EXERCISE INSTRUCTIONS
In the records below, begin at the line that has "Record http_client : Type" and stop after the line that has "(** The clients"; quote those lines verbatim and nothing more.

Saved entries
= = = =
(* ===== verification/Services.v ===== *)
(** * Clients of brokers, links and the metrics endpoint

    The pool of HTTP clients of internal/outcall/service.go, [SymlinkAtomic] of
    internal/fsutil/fsutil.go call by call, and the listener of internal/telemetry/metrics.go. *)

From S2P Require Import Prelude GoStrings GoUrl Storage StorageTree Json CacheControl Headers Outcall Telemetry.

Open Scope Z_scope.

(** ** Clients of brokers *)

(** How a client connects: to one socket whatever the URL, or to the URL's host. *)
Inductive dialing : Type := DialSocket (socket : bytes) | DialHost.

Record http_client : Type := { hc_dial : dialing; hc_connectTimeout : Z; hc_readTimeout : Z }.

(** The clients that were made, each by its number, and the map from keys to them. *)
Record clients : Type := { cl_made : list http_client; cl_map : gmap bytes nat; cl_connectTimeout : Z; cl_readTimeout : Z }.

Definition no_clients (connectTimeout readTimeout : Z) : clients :=
  {| cl_made := []; cl_map := ∅; cl_connectTimeout := connectTimeout; cl_readTimeout := readTimeout |}.

Definition dialing_of (t : Target) : dialing := if bool_decide (tg_Socket t <> []) then DialSocket (tg_Socket t) else DialHost.

(** [clientFor]. *)
Definition clientFor (s : clients) (t : Target) : nat * clients :=
  match cl_map s !! target_key t with
  | Some c => (c, s)
  | None =>
      let c := {| hc_dial := dialing_of t; hc_connectTimeout := cl_connectTimeout s; hc_readTimeout := cl_readTimeout s |} in
      let n := length (cl_made s) in
      (n, {| cl_made := cl_made s ++ [c]; cl_map := <[target_key t := n]> (cl_map s);
             cl_connectTimeout := cl_connectTimeout s; cl_readTimeout := cl_readTimeout s |})
  end.

Fixpoint clientsFor (s : clients) (ts : list Target) : list nat * clients :=
  match ts with
  | [] => ([], s)
  | t :: ts => let '(c, s) := clientFor s t in let '(cs, s) := clientsFor s ts in (c :: cs, s)
  end.

(** ** [SymlinkAtomic] *)

Inductive link_step : Type := Symlink (target tmp : bytes) | RenameLink (tmp path : bytes) | RemoveLink (tmp : bytes).

Definition link_step_run (w : tree) (s : link_step) : tree :=
  match s with
  | Symlink target tmp => {| t_fs := t_fs w; t_links := <[tmp := target]> (t_links w) |}
  | RenameLink tmp path =>
      match t_links w !! tmp with
      | Some target => {| t_fs := Storage.run (t_fs w) [Remove path]; t_links := <[path := target]> (delete tmp (t_links w)) |}
      | None => w
      end
  | RemoveLink tmp => {| t_fs := t_fs w; t_links := delete tmp (t_links w) |}
  end.

(** The calls it makes, when [rename] says whether the rename succeeds; a failed one changes nothing. *)
Definition SymlinkAtomic (target path tmp : bytes) (rename : bool) : list link_step :=
  Symlink target tmp :: (if rename then [RenameLink tmp path] else [RemoveLink tmp]).

(** What is on disk if the machine stops after [n] of the calls. *)
Definition link_crash (w : tree) (target path tmp : bytes) (rename : bool) (n : nat) : tree :=
  foldl link_step_run w (take n (SymlinkAtomic target path tmp rename)).

(** ** The metrics endpoint *)

(** What the system answers while it is set up, and what shutting down answers. *)
Record endpoint_env : Type := {
  ee_remove : option string;      (* removing a stale socket; None also if there was none *)
  ee_exporter : option string;
  ee_listen : option string;
  ee_chmod : option string;
  ee_srv_shutdown : option string;
  ee_provider_shutdown : option string }.

Inductive endpoint_event : Type := Listening | ListenerClosed | Serving | ServerDown | ProviderDown.

(** The listening part of [setupMetrics], for the endpoint it was given. *)
Definition listen_metrics (env : endpoint_env) (sink : metrics_sink) : result unit * list endpoint_event :=
  match sink with
  | NoMetrics => (Ok tt, [])
  | ScrapeTCP _ _ | ScrapeUnix _ _ =>
      let unix := match sink with ScrapeUnix _ _ => true | _ => false end in
      match (if unix then ee_remove env else None) with
      | Some e => (Error ("telemetry: --otel-metrics: clear stale socket: " ++ e), [])
      | None =>
          match ee_exporter env with
          | Some e => (Error ("telemetry: prometheus exporter: " ++ e), [])
          | None =>
              match ee_listen env with
              | Some e => (Error ("telemetry: --otel-metrics: listen: " ++ e), [])
              | None =>
                  match (if unix then ee_chmod env else None) with
                  | Some e => (Error ("telemetry: --otel-metrics: chmod: " ++ e), [Listening; ListenerClosed])
                  | None => (Ok tt, [Listening; Serving])
                  end
              end
          end
      end
  end.

(** [MetricsProvider.Shutdown]; without an endpoint there is no server. *)
Definition metrics_Shutdown (env : endpoint_env) (sink : metrics_sink) : option string * list endpoint_event :=
  let '(err, l) := match sink with NoMetrics => (None, []) | _ => (ee_srv_shutdown env, [ServerDown]) end in
  (match err, ee_provider_shutdown env with None, Some e => Some e | _, _ => err end, l ++ [ProviderDown])%list.

(** The listener is open after these events. *)
Definition listening (l : list endpoint_event) : bool :=
  foldl (fun b e => match e with Listening => true | ListenerClosed | ServerDown => false | _ => b end) false l.

(** ** What holds *)

Lemma target_key_dial t t' : target_key t = target_key t' -> dialing_of t = dialing_of t'.
Proof.
  unfold target_key, dialing_of. destruct (bool_decide (tg_Socket t <> [])), (bool_decide (tg_Socket t' <> [])); try (intros [=]; done).
  intros E%app_inv_head. by rewrite E.
Qed.

(** Every client of the map was made for its key, and keys do not share one. *)
Definition clients_ok (s : clients) : Prop :=
  (forall k n, cl_map s !! k = Some n -> exists t, target_key t = k
     /\ cl_made s !! n = Some {| hc_dial := dialing_of t; hc_connectTimeout := cl_connectTimeout s; hc_readTimeout := cl_readTimeout s |})
  /\ size (cl_map s) = length (cl_made s)
  /\ forall k k' n, cl_map s !! k = Some n -> cl_map s !! k' = Some n -> k = k'.

Lemma clientFor_ok s t n s' :
  clients_ok s -> clientFor s t = (n, s') ->
  clients_ok s' /\ cl_map s' !! target_key t = Some n
  /\ (forall k m, cl_map s !! k = Some m -> cl_map s' !! k = Some m) /\ cl_connectTimeout s' = cl_connectTimeout s /\ cl_readTimeout s' = cl_readTimeout s.
Proof.
  intros (Hm & Hs & Hu). unfold clientFor. destruct (cl_map s !! target_key t) as [c|] eqn:E; intros [= <- <-]; [done|].
  assert (Hlt : forall k m, cl_map s !! k = Some m -> (m < length (cl_made s))%nat) by (intros k m (t' & _ & Hl)%Hm; by eapply lookup_lt_Some).
  split_and!; cbn; [split_and!; cbn| |..].
  - intros k m [[<- <-]|[Hne H]]%lookup_insert_Some.
    + exists t. split; [done|]. by apply list_lookup_middle.
    + destruct (Hm _ _ H) as (t' & Ht & Hl). exists t'. split; [done|]. by apply lookup_app_l_Some.
  - rewrite map_size_insert_None by done. rewrite length_app. cbn. lia.
  - intros k k' m. intros [[<- <-]|[Hne H]]%lookup_insert_Some [[<- E2]|[Hne' H']]%lookup_insert_Some; [done| | |by eapply Hu].
    + apply Hlt in H'. lia.
    + apply Hlt in H. lia.
  - apply lookup_insert_eq.
  - intros k m H. rewrite lookup_insert_ne; [done|]. intros <-. congruence.
  - done.
  - done.
Qed.

Lemma clientsFor_ok s ts cs s' :
  clients_ok s -> clientsFor s ts = (cs, s') ->
  clients_ok s' /\ (forall k m, cl_map s !! k = Some m -> cl_map s' !! k = Some m) /\ Forall2 (fun t c => cl_map s' !! target_key t = Some c) ts cs
  /\ cl_connectTimeout s' = cl_connectTimeout s /\ cl_readTimeout s' = cl_readTimeout s.
Proof.
  revert s cs. induction ts as [|t ts IH]; intros s cs Hok; cbn [clientsFor]; [intros [= <- <-]; done|].
  destruct (clientFor s t) as [c s1] eqn:E1. destruct (clientsFor s1 ts) as [cs1 s2] eqn:E2. intros [= <- <-].
  destruct (clientFor_ok _ _ _ _ Hok E1) as (Hok1 & Hc & Hk1 & Hct & Hrt). destruct (IH _ _ Hok1 E2) as (Hok2 & Hk2 & Hf & Hct2 & Hrt2).
  split_and!; [done|auto| |congruence..]. constructor; [by apply Hk2|done].
Qed.

(** Calls to brokers share clients exactly as they share a socket or a URL, and a client reaches the socket
    of every target it is handed out for. *)
Theorem broker_clients_right connectTimeout readTimeout ts cs s :
  clientsFor (no_clients connectTimeout readTimeout) ts = (cs, s) ->
  length (cl_made s) = size (cl_map s)
  /\ Forall2 (fun t c => cl_made s !! c = Some {| hc_dial := dialing_of t; hc_connectTimeout := connectTimeout; hc_readTimeout := readTimeout |}) ts cs
  /\ forall i j t t' c c', ts !! i = Some t -> ts !! j = Some t' -> cs !! i = Some c -> cs !! j = Some c' -> (c = c' <-> target_key t = target_key t').
Proof.
  intros H. assert (H0 : clients_ok (no_clients connectTimeout readTimeout)).
  { split_and!; [|done|]; unfold no_clients; cbn [cl_map]; [intros k n|intros k k' n]; by rewrite lookup_empty. }
  destruct (clientsFor_ok _ _ _ _ H0 H) as ((Hm & Hs & Hu) & _ & Hf & Hct & Hrt). cbn in Hct, Hrt. split_and!; [done| |].
  - eapply Forall2_impl; [exact Hf|]. intros t c Hc. destruct (Hm _ _ Hc) as (t' & Ht & Hl). rewrite Hl, Hct, Hrt. by rewrite (target_key_dial _ _ Ht).
  - intros i j t t' c c' Ht Ht' Hc Hc'. pose proof (Forall2_lookup_lr _ _ _ _ _ _ Hf Ht Hc) as E. pose proof (Forall2_lookup_lr _ _ _ _ _ _ Hf Ht' Hc') as E'.
    cbn beta in E, E'. split; [intros <-; by eapply Hu|]. intros Hk. rewrite Hk in E. congruence.
Qed.

(** Wherever the machine stops, the path leads where it led before or to the new target; complete, the calls
    leave the tree of [Symlink], and a rename that failed leaves everything as it was. *)
Theorem symlink_crash_safe w target path tmp rename n :
  fs_up (t_fs w) = true -> t_links w !! tmp = None -> tmp <> path ->
  let w' := link_crash w target path tmp rename n in
  (forall k, k <> tmp -> k <> path -> t_links w' !! k = t_links w !! k)
  /\ (t_links w' !! path = t_links w !! path /\ t_fs w' = t_fs w \/ rename = true /\ t_links w' !! path = Some target)
  /\ ((2 <= n)%nat -> w' = if rename then (posix_Symlink w path target).2 else w).
Proof.
  intros Hup Htmp Hne. unfold link_crash, SymlinkAtomic. destruct n as [|[|n]]; cbn [take firstn foldl].
  - split_and!; [done|by left|lia].
  - rewrite take_0. cbn [foldl link_step_run t_links t_fs]. split_and!; [intros k Hk _; by rewrite lookup_insert_ne|left; by rewrite lookup_insert_ne|lia].
  - destruct rename; cbn [take firstn foldl]; rewrite ?take_nil; cbn [foldl link_step_run t_links t_fs].
    + rewrite lookup_insert_eq. rewrite delete_insert_id by done. cbn [t_links t_fs]. split_and!.
      * intros k _ Hk. by rewrite lookup_insert_ne.
      * right. by rewrite lookup_insert_eq.
      * intros _. unfold posix_Symlink. by rewrite Hup.
    + rewrite delete_insert_id by done. destruct w; cbn. split_and!; [done|by left|done].
Qed.

(** The endpoint: a set-up that fails leaves no listener behind, one that succeeds leaves one exactly if an
    endpoint was asked for, and shutting down closes it, stops the provider whatever the server answers, and
    reports the first error. *)
Theorem metrics_endpoint_closed env sink r l :
  listen_metrics env sink = (r, l) ->
  (forall e, r = Error e -> listening l = false)
  /\ (r = Ok tt -> listening l = match sink with NoMetrics => false | _ => true end
      /\ listening (l ++ snd (metrics_Shutdown env sink)) = false /\ last (snd (metrics_Shutdown env sink)) = Some ProviderDown
      /\ (fst (metrics_Shutdown env sink) = None <-> ee_provider_shutdown env = None /\ (sink = NoMetrics \/ ee_srv_shutdown env = None))).
Proof.
  unfold listen_metrics, metrics_Shutdown.
  destruct sink; [|destruct (ee_exporter env), (ee_listen env)|destruct (ee_remove env), (ee_exporter env), (ee_listen env), (ee_chmod env)];
    intros [= <- <-]; (split; [by intros ? [=]|]); (intros [=] || intros _); cbn;
    destruct (ee_srv_shutdown env), (ee_provider_shutdown env); naive_solver.
Qed.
= = = =
OUTPUT BELOW
Record http_client : Type := { hc_dial : dialing; hc_connectTimeout : Z; hc_readTimeout : Z }.

(** The clients that were made, each by its number, and the map from keys to them. *)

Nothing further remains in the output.